◆ Exercise goal: When the line containing "outbox := out" is reached, include it and end there; set down verbatim every line before it, starting at the top of the records.

===

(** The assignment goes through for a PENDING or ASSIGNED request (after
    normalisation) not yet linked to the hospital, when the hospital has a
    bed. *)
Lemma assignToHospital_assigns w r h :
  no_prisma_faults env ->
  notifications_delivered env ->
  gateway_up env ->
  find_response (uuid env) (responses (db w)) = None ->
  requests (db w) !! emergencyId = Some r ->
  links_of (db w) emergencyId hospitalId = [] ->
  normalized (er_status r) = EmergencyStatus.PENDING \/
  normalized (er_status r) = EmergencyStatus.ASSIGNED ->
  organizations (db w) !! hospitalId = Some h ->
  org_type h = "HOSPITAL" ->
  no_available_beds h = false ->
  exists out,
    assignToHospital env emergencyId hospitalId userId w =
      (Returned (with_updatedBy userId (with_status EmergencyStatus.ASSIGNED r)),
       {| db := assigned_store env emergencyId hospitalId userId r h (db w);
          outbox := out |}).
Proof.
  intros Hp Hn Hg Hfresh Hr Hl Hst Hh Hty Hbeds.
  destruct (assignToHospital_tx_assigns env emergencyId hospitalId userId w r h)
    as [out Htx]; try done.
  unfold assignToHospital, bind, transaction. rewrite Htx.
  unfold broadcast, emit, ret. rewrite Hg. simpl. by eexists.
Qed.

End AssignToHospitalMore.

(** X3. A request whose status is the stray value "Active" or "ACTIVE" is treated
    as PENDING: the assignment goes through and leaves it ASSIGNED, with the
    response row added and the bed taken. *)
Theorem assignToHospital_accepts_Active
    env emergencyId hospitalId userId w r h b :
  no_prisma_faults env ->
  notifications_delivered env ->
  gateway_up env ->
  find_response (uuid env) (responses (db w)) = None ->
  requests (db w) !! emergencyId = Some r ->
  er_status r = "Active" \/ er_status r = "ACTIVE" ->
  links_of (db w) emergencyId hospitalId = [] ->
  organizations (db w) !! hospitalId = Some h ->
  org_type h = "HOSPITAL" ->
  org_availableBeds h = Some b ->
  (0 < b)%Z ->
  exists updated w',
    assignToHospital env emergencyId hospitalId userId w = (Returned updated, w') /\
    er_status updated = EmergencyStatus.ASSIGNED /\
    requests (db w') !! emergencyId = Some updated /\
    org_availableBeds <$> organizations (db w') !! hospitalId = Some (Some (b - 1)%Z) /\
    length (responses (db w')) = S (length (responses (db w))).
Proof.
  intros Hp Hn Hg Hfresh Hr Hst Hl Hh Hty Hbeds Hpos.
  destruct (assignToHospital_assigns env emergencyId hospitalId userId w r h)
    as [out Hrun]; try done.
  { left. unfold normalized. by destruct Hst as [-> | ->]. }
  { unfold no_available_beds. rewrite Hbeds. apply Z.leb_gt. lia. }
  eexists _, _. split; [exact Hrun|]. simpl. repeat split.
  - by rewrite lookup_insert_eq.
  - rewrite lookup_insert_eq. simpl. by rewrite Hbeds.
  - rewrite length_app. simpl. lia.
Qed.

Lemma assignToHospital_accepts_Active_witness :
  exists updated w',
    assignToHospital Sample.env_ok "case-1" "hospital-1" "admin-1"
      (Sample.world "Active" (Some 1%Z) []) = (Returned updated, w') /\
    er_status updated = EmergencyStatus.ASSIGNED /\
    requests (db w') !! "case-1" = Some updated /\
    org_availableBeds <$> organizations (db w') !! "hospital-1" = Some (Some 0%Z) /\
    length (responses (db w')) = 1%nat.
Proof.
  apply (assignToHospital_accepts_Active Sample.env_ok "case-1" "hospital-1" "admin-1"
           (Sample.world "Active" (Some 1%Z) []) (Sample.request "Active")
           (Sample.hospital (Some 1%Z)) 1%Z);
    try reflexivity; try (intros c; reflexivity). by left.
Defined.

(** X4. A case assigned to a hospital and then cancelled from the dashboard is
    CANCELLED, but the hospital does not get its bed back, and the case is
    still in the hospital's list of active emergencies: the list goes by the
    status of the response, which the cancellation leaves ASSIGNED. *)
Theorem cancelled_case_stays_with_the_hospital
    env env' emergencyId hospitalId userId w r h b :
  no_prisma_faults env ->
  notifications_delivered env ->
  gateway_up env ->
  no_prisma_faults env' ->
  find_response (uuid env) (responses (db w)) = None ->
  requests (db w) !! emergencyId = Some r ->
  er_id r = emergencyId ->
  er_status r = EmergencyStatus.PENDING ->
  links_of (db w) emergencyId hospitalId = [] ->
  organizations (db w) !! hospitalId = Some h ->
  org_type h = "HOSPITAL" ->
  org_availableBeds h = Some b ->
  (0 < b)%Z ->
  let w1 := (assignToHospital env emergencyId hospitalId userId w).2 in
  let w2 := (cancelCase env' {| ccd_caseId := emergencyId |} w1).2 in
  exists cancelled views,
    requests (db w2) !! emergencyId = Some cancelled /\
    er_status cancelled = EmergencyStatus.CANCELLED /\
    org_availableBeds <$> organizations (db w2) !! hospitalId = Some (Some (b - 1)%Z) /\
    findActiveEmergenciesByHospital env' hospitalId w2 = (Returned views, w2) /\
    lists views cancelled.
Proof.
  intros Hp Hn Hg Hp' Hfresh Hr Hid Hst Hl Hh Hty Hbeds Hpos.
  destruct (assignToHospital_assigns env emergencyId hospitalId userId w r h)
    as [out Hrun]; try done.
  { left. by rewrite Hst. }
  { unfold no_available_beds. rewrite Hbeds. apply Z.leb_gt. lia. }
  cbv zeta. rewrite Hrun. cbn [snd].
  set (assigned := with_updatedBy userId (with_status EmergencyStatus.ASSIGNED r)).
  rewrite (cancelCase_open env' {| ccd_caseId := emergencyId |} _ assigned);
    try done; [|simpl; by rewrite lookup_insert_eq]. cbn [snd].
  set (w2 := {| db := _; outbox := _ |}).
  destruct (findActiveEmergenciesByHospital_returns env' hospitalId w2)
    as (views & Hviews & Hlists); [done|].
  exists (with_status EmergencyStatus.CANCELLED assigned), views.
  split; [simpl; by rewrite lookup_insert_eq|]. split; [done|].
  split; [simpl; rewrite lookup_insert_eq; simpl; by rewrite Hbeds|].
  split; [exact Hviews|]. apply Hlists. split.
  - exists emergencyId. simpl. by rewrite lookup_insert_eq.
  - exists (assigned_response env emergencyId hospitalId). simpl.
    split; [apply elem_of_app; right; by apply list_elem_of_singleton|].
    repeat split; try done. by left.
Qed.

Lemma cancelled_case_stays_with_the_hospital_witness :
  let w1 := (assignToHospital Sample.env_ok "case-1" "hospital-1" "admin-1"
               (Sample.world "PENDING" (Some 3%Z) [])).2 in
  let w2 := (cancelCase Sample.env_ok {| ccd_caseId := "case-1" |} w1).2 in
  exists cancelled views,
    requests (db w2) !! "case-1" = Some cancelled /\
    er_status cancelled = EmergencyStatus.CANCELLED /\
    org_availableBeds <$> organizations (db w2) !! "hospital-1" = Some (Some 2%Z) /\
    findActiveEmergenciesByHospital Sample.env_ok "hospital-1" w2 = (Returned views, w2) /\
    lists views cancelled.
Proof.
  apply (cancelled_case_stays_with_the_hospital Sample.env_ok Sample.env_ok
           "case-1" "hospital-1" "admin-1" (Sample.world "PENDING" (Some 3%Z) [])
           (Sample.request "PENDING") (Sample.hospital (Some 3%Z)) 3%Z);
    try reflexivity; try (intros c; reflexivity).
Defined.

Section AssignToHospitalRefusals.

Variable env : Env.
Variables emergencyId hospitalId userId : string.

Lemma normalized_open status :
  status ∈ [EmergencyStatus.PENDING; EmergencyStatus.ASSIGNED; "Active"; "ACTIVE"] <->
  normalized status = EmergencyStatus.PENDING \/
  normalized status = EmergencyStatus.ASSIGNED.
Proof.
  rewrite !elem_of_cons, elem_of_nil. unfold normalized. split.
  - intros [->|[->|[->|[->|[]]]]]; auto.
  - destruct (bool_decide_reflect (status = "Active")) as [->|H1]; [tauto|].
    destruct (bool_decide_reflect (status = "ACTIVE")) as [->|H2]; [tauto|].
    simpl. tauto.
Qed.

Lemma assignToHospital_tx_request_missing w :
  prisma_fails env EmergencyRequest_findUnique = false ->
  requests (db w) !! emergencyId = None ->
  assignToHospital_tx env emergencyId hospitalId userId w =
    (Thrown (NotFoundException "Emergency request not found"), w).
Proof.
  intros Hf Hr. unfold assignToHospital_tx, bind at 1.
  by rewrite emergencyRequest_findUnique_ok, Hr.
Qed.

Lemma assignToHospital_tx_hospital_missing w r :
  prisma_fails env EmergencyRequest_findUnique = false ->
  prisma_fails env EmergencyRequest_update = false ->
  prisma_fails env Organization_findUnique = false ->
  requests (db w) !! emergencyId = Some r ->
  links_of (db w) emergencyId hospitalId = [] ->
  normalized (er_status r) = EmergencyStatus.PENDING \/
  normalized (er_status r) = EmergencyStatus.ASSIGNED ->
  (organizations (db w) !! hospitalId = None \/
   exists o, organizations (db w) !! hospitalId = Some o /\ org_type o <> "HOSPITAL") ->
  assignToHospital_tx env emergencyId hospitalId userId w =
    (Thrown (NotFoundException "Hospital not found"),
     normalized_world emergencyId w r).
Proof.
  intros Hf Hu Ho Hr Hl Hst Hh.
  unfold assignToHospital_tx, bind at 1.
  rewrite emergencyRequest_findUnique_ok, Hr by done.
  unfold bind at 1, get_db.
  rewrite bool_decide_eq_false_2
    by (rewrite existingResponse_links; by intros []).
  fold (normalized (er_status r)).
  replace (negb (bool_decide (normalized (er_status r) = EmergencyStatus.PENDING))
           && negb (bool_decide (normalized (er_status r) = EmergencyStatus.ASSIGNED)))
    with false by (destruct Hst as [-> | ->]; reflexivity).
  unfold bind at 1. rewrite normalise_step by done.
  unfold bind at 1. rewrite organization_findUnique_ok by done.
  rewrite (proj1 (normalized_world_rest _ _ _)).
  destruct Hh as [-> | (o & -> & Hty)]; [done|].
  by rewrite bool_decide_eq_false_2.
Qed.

===

◆ Task result:
(** The assignment goes through for a PENDING or ASSIGNED request (after
    normalisation) not yet linked to the hospital, when the hospital has a
    bed. *)
Lemma assignToHospital_assigns w r h :
  no_prisma_faults env ->
  notifications_delivered env ->
  gateway_up env ->
  find_response (uuid env) (responses (db w)) = None ->
  requests (db w) !! emergencyId = Some r ->
  links_of (db w) emergencyId hospitalId = [] ->
  normalized (er_status r) = EmergencyStatus.PENDING \/
  normalized (er_status r) = EmergencyStatus.ASSIGNED ->
  organizations (db w) !! hospitalId = Some h ->
  org_type h = "HOSPITAL" ->
  no_available_beds h = false ->
  exists out,
    assignToHospital env emergencyId hospitalId userId w =
      (Returned (with_updatedBy userId (with_status EmergencyStatus.ASSIGNED r)),
       {| db := assigned_store env emergencyId hospitalId userId r h (db w);
          outbox := out |}).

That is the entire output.